Information shown below:
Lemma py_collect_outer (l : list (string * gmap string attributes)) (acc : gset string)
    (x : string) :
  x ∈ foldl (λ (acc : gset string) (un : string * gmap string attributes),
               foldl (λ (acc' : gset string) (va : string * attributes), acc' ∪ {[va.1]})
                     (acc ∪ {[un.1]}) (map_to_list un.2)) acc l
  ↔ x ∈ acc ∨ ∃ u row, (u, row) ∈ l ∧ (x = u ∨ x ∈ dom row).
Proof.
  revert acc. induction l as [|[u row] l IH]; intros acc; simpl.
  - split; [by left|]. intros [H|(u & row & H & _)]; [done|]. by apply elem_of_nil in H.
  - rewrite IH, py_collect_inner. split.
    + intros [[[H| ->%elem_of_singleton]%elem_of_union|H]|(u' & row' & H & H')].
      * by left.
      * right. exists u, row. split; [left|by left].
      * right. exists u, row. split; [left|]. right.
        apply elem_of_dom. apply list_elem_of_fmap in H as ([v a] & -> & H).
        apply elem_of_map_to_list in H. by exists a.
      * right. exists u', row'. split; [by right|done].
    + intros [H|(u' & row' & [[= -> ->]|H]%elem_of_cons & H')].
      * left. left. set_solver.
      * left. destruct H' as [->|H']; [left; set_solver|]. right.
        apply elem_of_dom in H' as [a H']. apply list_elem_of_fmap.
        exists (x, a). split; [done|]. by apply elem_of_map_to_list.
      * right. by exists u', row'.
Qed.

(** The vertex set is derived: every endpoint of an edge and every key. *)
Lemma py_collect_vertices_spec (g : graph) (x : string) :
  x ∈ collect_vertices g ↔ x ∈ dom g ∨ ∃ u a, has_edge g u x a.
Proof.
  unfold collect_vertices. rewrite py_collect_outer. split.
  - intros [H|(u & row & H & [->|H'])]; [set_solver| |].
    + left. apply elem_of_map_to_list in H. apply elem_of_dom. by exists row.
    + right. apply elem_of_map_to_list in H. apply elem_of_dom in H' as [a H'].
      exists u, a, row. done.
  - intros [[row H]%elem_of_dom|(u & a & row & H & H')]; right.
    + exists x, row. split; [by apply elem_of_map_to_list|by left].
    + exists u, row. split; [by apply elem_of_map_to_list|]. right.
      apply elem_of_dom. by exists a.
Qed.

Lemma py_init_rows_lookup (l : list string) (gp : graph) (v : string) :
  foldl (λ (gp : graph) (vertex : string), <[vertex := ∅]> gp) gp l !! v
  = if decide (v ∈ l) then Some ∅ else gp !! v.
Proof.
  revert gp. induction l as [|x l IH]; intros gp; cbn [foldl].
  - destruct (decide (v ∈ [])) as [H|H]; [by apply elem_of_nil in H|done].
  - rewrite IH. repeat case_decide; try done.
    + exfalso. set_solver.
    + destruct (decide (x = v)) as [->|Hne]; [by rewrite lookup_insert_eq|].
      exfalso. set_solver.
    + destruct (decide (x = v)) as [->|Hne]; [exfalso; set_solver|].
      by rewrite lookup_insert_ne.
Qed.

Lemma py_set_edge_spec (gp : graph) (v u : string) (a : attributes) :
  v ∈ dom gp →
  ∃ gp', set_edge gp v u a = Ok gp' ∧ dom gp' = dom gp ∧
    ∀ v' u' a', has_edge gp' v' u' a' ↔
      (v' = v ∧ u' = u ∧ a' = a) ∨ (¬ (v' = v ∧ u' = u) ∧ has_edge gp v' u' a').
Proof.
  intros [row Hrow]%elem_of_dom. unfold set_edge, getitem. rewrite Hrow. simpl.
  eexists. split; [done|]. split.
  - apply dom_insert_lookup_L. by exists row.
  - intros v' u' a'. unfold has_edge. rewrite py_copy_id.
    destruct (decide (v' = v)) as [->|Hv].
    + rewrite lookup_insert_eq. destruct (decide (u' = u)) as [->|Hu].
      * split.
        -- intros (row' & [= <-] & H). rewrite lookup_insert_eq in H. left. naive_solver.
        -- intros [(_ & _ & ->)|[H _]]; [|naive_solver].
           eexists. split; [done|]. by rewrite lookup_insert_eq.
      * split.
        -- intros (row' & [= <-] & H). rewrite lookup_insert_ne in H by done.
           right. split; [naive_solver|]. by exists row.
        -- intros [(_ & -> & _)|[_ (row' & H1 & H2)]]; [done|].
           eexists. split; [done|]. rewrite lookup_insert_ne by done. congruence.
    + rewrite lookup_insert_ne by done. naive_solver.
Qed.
End of Information shown.
Work to complete —
Retype the records above, but only those lines that fall between the line containing "- intros [H|(u" and the line containing "- intros [[row", with both of those lines included, exactly as written.

Answer area —
  - intros [H|(u & row & H & [->|H'])]; [set_solver| |].
    + left. apply elem_of_map_to_list in H. apply elem_of_dom. by exists row.
    + right. apply elem_of_map_to_list in H. apply elem_of_dom in H' as [a H'].
      exists u, a, row. done.
  - intros [[row H]%elem_of_dom|(u & a & row & H & H')]; right.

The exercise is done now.